Thursday, February 23, 2017

Strikeouts are not Diamonds

Don Matting believes game times can be lowered by devaluing strikeouts:

“Analytically, a few years back nobody cared about the strikeout, so it’s OK to strike out 150, 160, 170 times, and that guy’s still valued in a big way,” Mattingly said. “Well, as soon as we start causing that to be a bad value — the strikeouts — guys will put the ball in play more. So once we say strikeouts are bad and it’s going to cost you money the more you strike out, then the strikeouts will go away. Guys will start making adjustments and putting the ball in play more.”

Strikeouts have set records in recent seasons, with teams averaging 8.03 per game last year. A career .307 hitter with 222 homers over 14 seasons, Mattingly never struck out more than 43 times in a single year.

The basic idea is good, the problem is that strikeouts are not something you can easily devalue. To me, it’s the difference between gold and diamonds. Both gold and diamonds have value due to their beauty. Gold, however, is extremely useful outside of the aesthetic:

Use Gold has unique physical chemical characteristics that made it very valuable. Gold is the most maleable and ductile of all the metals. One ounce of gold can be drawn into more than 80 Km of thin gold wire. One ounce of gold can be beaten into a sheet covering 9 square meters and 0.000018 cm thick. Gold has an electrical resistivity of 0.022 micro-ohm and a thermal conductivity of 310 W m-1. Hence, it is very efficient for the transmission of heat and electricity. Gold has the highest corrosion resistance of all the metals and it is corroded only by a mixture of nitric and hydrocloric acid. Gold is a noble metal because it does not oxidize.
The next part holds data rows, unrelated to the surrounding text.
(** [CLAUSE_START_PATTERN.match(line)], as a truth value. *)
Definition starts_clause (line : str) : bool :=
  match match_ CLAUSE_START_PATTERN line with
  | Some _ => true
  | None => false
  end.

(** The body of the loop of [split_into_chunks], on the pair of [chunks]
    and [buffer]. *)
Definition chunk_step (st : list str * str) (line : str) : list str * str :=
  let '(chunks, buffer) := st in
  if starts_clause line && truthy buffer
  then (chunks ++ [strip buffer], line)
  else (chunks, buffer ++ u " " ++ line).

(** [split_into_chunks] *)
Definition split_into_chunks (text : str) : list str :=
  let text := collapse_newlines text in
  let lines :=
    List.filter (fun l => (0 <? length l)%nat) (map strip (split 10 text)) in
  let '(chunks, buffer) := fold_left chunk_step lines ([], []) in
  let chunks := if truthy buffer then chunks ++ [strip buffer] else chunks in
  List.filter (fun c => (40 <? length c)%nat) chunks.

(** A chunk with its file, as [split_clauses.py] collects them, and a
    clause as [fix_broken_clauses] returns it ([clause_type] is the optional
    key ["type"]). *)
Record chunk : Type := Chunk { source_file : str; chunk_id : Z; text : str }.

Record clause : Type := Clause {
  clause_source_file : str; clause_text : str; clause_type : option str
}.

(** The body of the loop of [fix_broken_clauses], on the pair of [fixed]
    and [current]. *)
Definition fix_step (st : list clause * option clause) (ch : chunk)
  : list clause * option clause :=
  let '(fixed, current) := st in
  let text := strip (text ch) in
  if negb (truthy text) then (fixed, current)
  else if starts_clause text then
    (match current with
     | Some c => fixed ++ [c]
     | None => fixed
     end,
     Some (Clause (source_file ch) text None))
  else
    match current with
    | Some c =>
      if Str.eqb (clause_source_file c) (source_file ch)
      then (fixed,
            Some (Clause (clause_source_file c)
                         (clause_text c ++ u " " ++ text) (clause_type c)))
      else (fixed ++ [c], Some (Clause (source_file ch) text None))
    | None =>
      (fixed ++ [Clause (source_file ch) text (Some (u "metadata"))], None)
    end.

(** [fix_broken_clauses] *)
Definition fix_broken_clauses (chunks : list chunk) : list clause :=
  let '(fixed, current) := fold_left fix_step chunks ([], None) in
  match current with
  | Some c => fixed ++ [c]
  | None => fixed
  end.

End SplitClauses.

(** ** [split_law.py] *)

Module SplitLaw.

Section Library.

(** [unicodedata.normalize("NFKC", text)] *)
Variable normalize_NFKC : str -> str.

(** [re.split(pattern, text, flags=re.MULTILINE)] with the pattern of the
    article headings: the pieces of the text. *)
Variable split_articles : str -> list str.

(** The loop over the pieces ("clean, filter, safety split"). *)
Fixpoint law_chunks (parts : list str) (min_len max_chars : Z)
         (chunks : list str) : res (list str) :=
  match parts with
  | [] => Ok chunks
  | p :: parts' =>
    let p := strip p in
    if Z.of_nat (length p) <? min_len
    then law_chunks parts' min_len max_chars chunks
    else if Z.of_nat (length p) <=? max_chars
    then law_chunks parts' min_len max_chars (chunks ++ [p])
    else
      idx ← range0 (length p) max_chars;
      let subs :=
        List.filter (fun sub => min_len <=? Z.of_nat (length sub))
               (map (fun i => strip (slice p i (i + Z.to_nat max_chars))) idx) in
      law_chunks parts' min_len max_chars (chunks ++ subs)
  end.

(** [split_law_by_article] *)
Definition split_law_by_article (text : str) (min_len max_chars : Z)
  : res (list str) :=
  let text := normalize_NFKC text in
  let text := strip (collapse_newlines text) in
  law_chunks (split_articles text) min_len max_chars [].

End Library.

End SplitLaw.

(** * Vocabulary of the properties *)

(** What the matcher computes, as a relation: [Matches r s c] when [r]
    matches exactly the text [s] and captures [c]. *)
Inductive Matches : regex -> str -> caps -> Prop :=
| MEps : Matches Eps [] []
| MChr p x : p x = true -> Matches (Chr p) [x] []
| MCat r1 r2 s1 s2 c1 c2 :
    Matches r1 s1 c1 -> Matches r2 s2 c2 ->
    Matches (Cat r1 r2) (s1 ++ s2) (c2 ++ c1)
| MAltL r1 r2 s c : Matches r1 s c -> Matches (Alt r1 r2) s c
| MAltR r1 r2 s c : Matches r2 s c -> Matches (Alt r1 r2) s c
| MStar0 r : Matches (Star r) [] []
| MStarS r s1 s2 c1 c2 :
    Matches r s1 c1 -> Matches (Star r) s2 c2 ->
    Matches (Star r) (s1 ++ s2) (c2 ++ c1)
| MGrp i r s c : Matches r s c -> Matches (Grp i r) s ((i, s) :: c).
If suddenly out tastes changed, and we no longer valued gold for its beauty, the metal would remain valuable for its other uses.

Diamonds, on the other hand, are simply valuable for their beauty. Their high price also seems to come from an artificially created shortage. If people no longer wanted to decorate themselves with diamonds, the value would drop. Manufactured diamonds can accomplish the non-aesthetic uses of mined diamonds. In other words, we can think away the value of diamonds.

Strikeouts are more like gold. They are the best way for a pitcher to record an out, since they take away much of the randomness of allowing a ball in play. For batters, high strikeout rates tend to go hand-in-hand with high power, and that is a very valuable commodity. That paradox, that strikeouts are good for both batters and pitchers, is why the rate keeps climbing.

If teams pay less for batters who strike out often, some team like the Athletics are going to take advantage of that market inefficiency.

I suppose a rule that states a batter is removed from the game after striking out twice, and a pitcher is removed from the game if he strikes out a certain number of batters after a certain number of innings. (If after five innings he records six K, he comes out, seven after six innings, etc.) Relief pitchers are allowed two strikeouts. In those cases, a pitcher might want to save his K pitches for dire situations, and a batter might not swing for the fences in every plate appearance. Paying players less by itself will not lower the K rate.